▶ Work instructions: Reproduce, without any change, the span of lines from the opening of the records below to the line containing "(forall t v h p c, Q t v ->", inclusive.

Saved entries
- - - - - - -
(* ===== verification/LoopFacts.v ===== *)
(** * The parse loop refines the abstract loop

    Every function of HaltPark.v, TipRefresh.v and MainLoop.v against LoopSpec.v: whatever
    the node answers and whichever database calls fail, it keeps the invariant of a pass. *)
From S2P Require Import Prelude JsNum Wire BlockDecoder BlockFetch Config Db DbRows.
From S2P Require Import Atomic Idle Dispensers DispenserReorg Carrier Parse CarrierFacts Ingest.
From S2P Require Import IngestFacts BlockStore.
From S2P Require Import BlockAtomic Halt Node ReorgWalk ReorgSpec ReorgFacts ReorgSafety.
From S2P Require Import LoopState HaltPark TipRefresh SyncStatus MainLoop LoopSpec.
#[local] Open Scope Z_scope.
#[local] Open Scope update_scope.

(** ** Keeping an assertion *)

Create HintDb lkeep discriminated.

(** An assertion on the tables and the block counters. *)
Definition of_batch (R : tables -> batch -> Prop) : assertion := fun t v => R t (v_batch v).

Section Keeps.
Context {Q : assertion}.

Lemma lk_ret {A} (a : A) : lkeeps Q (mret a).
Proof. by apply ltriple_ret. Qed.

Lemma lk_raise {A} e : lkeeps Q (lraise e : L A).
Proof. by apply ltriple_raise. Qed.

Lemma lk_bind {A B} (m : L A) (k : A -> L B) :
  lkeeps Q m -> (forall a, lkeeps Q (k a)) -> lkeeps Q (m ≫= k).
Proof. apply ltriple_bind. Qed.

Lemma lk_try {A} (m : L A) h :
  lkeeps Q m -> (forall e, lkeeps Q (h e)) -> lkeeps Q (ltry m h).
Proof. intros Hm Hh. by eapply ltriple_try. Qed.

Lemma lk_settle {A} `{!EqDecision A} n (x : A) (m : L (option A)) :
  lkeeps Q m -> lkeeps Q (settle n x m).
Proof.
  intros Hm. revert x. induction n as [|n IH]; intros x; simpl; [apply lk_ret|].
  apply lk_bind; [exact Hm|]. intros [y|]; [|apply lk_ret].
  case_match; [apply lk_ret|apply IH].
Qed.

(** The one write of the genesis check is its time. *)
Lemma lk_verifyChainGenesis node pin E :
  ltriple (Lon Q) (lift (verifyChainGenesis node pin)) (fun _ => Lon Q) E.
Proof.
  intros s Hs. unfold lift, verifyChainGenesis. destruct (chainGenesisUnpinned pin); [exact Hs|].
  unfold mbind, W_bind, ask. cbn [fst snd].
  destruct (getBlockHash _ 0) as [| | |[|c h]]; try exact Hs.
  cbn zeta. by destruct (chainGenesisMismatch _ _).
Qed.

Lemma lk_reorg f :
  (forall s, world_of (f s) = world_of s /\ forkProofCache (f s) = forkProofCache s) ->
  (forall t v h p c, Q t v ->
     Q t (v <| v_halted := h |> <| v_persisted := p |> <| v_checked := c |>)) ->
  lkeeps Q (on_reorg f).
Proof.
  intros Hf HQ s [(t & Ht & Hi) Hc]. destruct (Hf (reorg_of s)) as [H1 H2]. split.
  - exists t. simpl. rewrite H1. split; [|done].
    apply (HQ _ _ (reorgHalted (f (reorg_of s))) (reorgHaltMarkerPersisted (f (reorg_of s)))
      (reorgHaltCheckedAt (f (reorg_of s)))) in Ht. exact Ht.
  - unfold no_cached_proof. simpl. by rewrite H2.
Qed.
End Keeps.

#[export] Hint Resolve lk_ret lk_raise lk_settle lk_verifyChainGenesis ltriple_forget
  ltriple_answer : lkeep.

(** Follow the structure of the computation, unfolding nothing. *)
Ltac lkeep_step :=
  lazymatch goal with
  | |- forall _, _ => intro
  | |- ltriple _ (_ ≫= _) _ _ => apply lk_bind
  | |- ltriple _ (ltry _ _) _ _ => apply lk_try
  | |- ltriple _ (match ?x with _ => _ end) _ _ => destruct x
  end.
Ltac lkeep := repeat first [solve [auto with lkeep] | lkeep_step].

Lemma rests_endTransaction P : rests P endTransaction.
Proof.
  intros w (t & Ht & Hl & Hb & Hc & Hk). unfold endTransaction, finally, state.
  unfold mbind, M_bind. rewrite Hc.
  unfold releaseTransactionConnectionQuietly, releaseTransactionLock, modify, state, mbind, M_bind.
  simpl. rewrite Hc. simpl. exists t. split; [done|]. by unfold idle.
Qed.

Lemma rests_readRolledBack P : rests P readRolledBackAboveTip.
Proof.
  unfold readRolledBackAboveTip. apply rests_try; [|intros e; apply rests_ret].
  apply rests_bind; [|intros n; apply rests_ret].
  eapply brings_conseq; [apply (brings_countReorgDeletesAboveTip P)|done|by intros a t [? _]|done].
Qed.

Lemma rests_readReorgHaltState P : rests P readReorgHaltState.
Proof.
  eapply brings_conseq; [apply (brings_readReorgHaltState (P := P))|done|by intros a t [? _]|done].
Qed.

Section OfBatch.
Context {R : tables -> batch -> Prop}.

Lemma lk_progress f : lkeeps (of_batch R) (on_progress f).
Proof. by apply ltriple_progress. Qed.

Lemma lk_latches f : lkeeps (of_batch R) (on_latches f).
Proof. by apply ltriple_latches. Qed.

Lemma lk_park f : lkeeps (of_batch R) (on_park f).
Proof. by apply ltriple_park. Qed.

Lemma lk_halts f :
  (forall s, world_of (f s) = world_of s /\ forkProofCache (f s) = forkProofCache s) ->
  lkeeps (of_batch R) (on_reorg f).
Proof. intros Hf. by apply lk_reorg. Qed.

Lemma lk_rests {A} (m : M A) : (forall P, rests P m) -> lkeeps (of_batch R) (ldb m).
Proof. apply ltriple_rests. Qed.

Lemma lk_on_batch f :
  (forall t b, R t b -> R t (f b)) -> lkeeps (of_batch R) (on_batch f).
Proof. intros Hf. apply ltriple_batch. intros t v Hv. by apply Hf. Qed.

#[local] Hint Resolve lk_progress lk_latches lk_park : lkeep.

(** ** The halt park *)

Lemma lk_probe now : lkeeps (of_batch R) (probe now).
Proof.
  unfold probe. lkeep; try (by apply lk_halts). by apply lk_rests, rests_readReorgHaltState.
Qed.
- - - - - - -
▶ Output of the task:
(* ===== verification/LoopFacts.v ===== *)
(** * The parse loop refines the abstract loop

    Every function of HaltPark.v, TipRefresh.v and MainLoop.v against LoopSpec.v: whatever
    the node answers and whichever database calls fail, it keeps the invariant of a pass. *)
From S2P Require Import Prelude JsNum Wire BlockDecoder BlockFetch Config Db DbRows.
From S2P Require Import Atomic Idle Dispensers DispenserReorg Carrier Parse CarrierFacts Ingest.
From S2P Require Import IngestFacts BlockStore.
From S2P Require Import BlockAtomic Halt Node ReorgWalk ReorgSpec ReorgFacts ReorgSafety.
From S2P Require Import LoopState HaltPark TipRefresh SyncStatus MainLoop LoopSpec.
#[local] Open Scope Z_scope.
#[local] Open Scope update_scope.

(** ** Keeping an assertion *)

Create HintDb lkeep discriminated.

(** An assertion on the tables and the block counters. *)
Definition of_batch (R : tables -> batch -> Prop) : assertion := fun t v => R t (v_batch v).

Section Keeps.
Context {Q : assertion}.

Lemma lk_ret {A} (a : A) : lkeeps Q (mret a).
Proof. by apply ltriple_ret. Qed.

Lemma lk_raise {A} e : lkeeps Q (lraise e : L A).
Proof. by apply ltriple_raise. Qed.

Lemma lk_bind {A B} (m : L A) (k : A -> L B) :
  lkeeps Q m -> (forall a, lkeeps Q (k a)) -> lkeeps Q (m ≫= k).
Proof. apply ltriple_bind. Qed.

Lemma lk_try {A} (m : L A) h :
  lkeeps Q m -> (forall e, lkeeps Q (h e)) -> lkeeps Q (ltry m h).
Proof. intros Hm Hh. by eapply ltriple_try. Qed.

Lemma lk_settle {A} `{!EqDecision A} n (x : A) (m : L (option A)) :
  lkeeps Q m -> lkeeps Q (settle n x m).
Proof.
  intros Hm. revert x. induction n as [|n IH]; intros x; simpl; [apply lk_ret|].
  apply lk_bind; [exact Hm|]. intros [y|]; [|apply lk_ret].
  case_match; [apply lk_ret|apply IH].
Qed.

(** The one write of the genesis check is its time. *)
Lemma lk_verifyChainGenesis node pin E :
  ltriple (Lon Q) (lift (verifyChainGenesis node pin)) (fun _ => Lon Q) E.
Proof.
  intros s Hs. unfold lift, verifyChainGenesis. destruct (chainGenesisUnpinned pin); [exact Hs|].
  unfold mbind, W_bind, ask. cbn [fst snd].
  destruct (getBlockHash _ 0) as [| | |[|c h]]; try exact Hs.
  cbn zeta. by destruct (chainGenesisMismatch _ _).
Qed.

Lemma lk_reorg f :
  (forall s, world_of (f s) = world_of s /\ forkProofCache (f s) = forkProofCache s) ->
  (forall t v h p c, Q t v ->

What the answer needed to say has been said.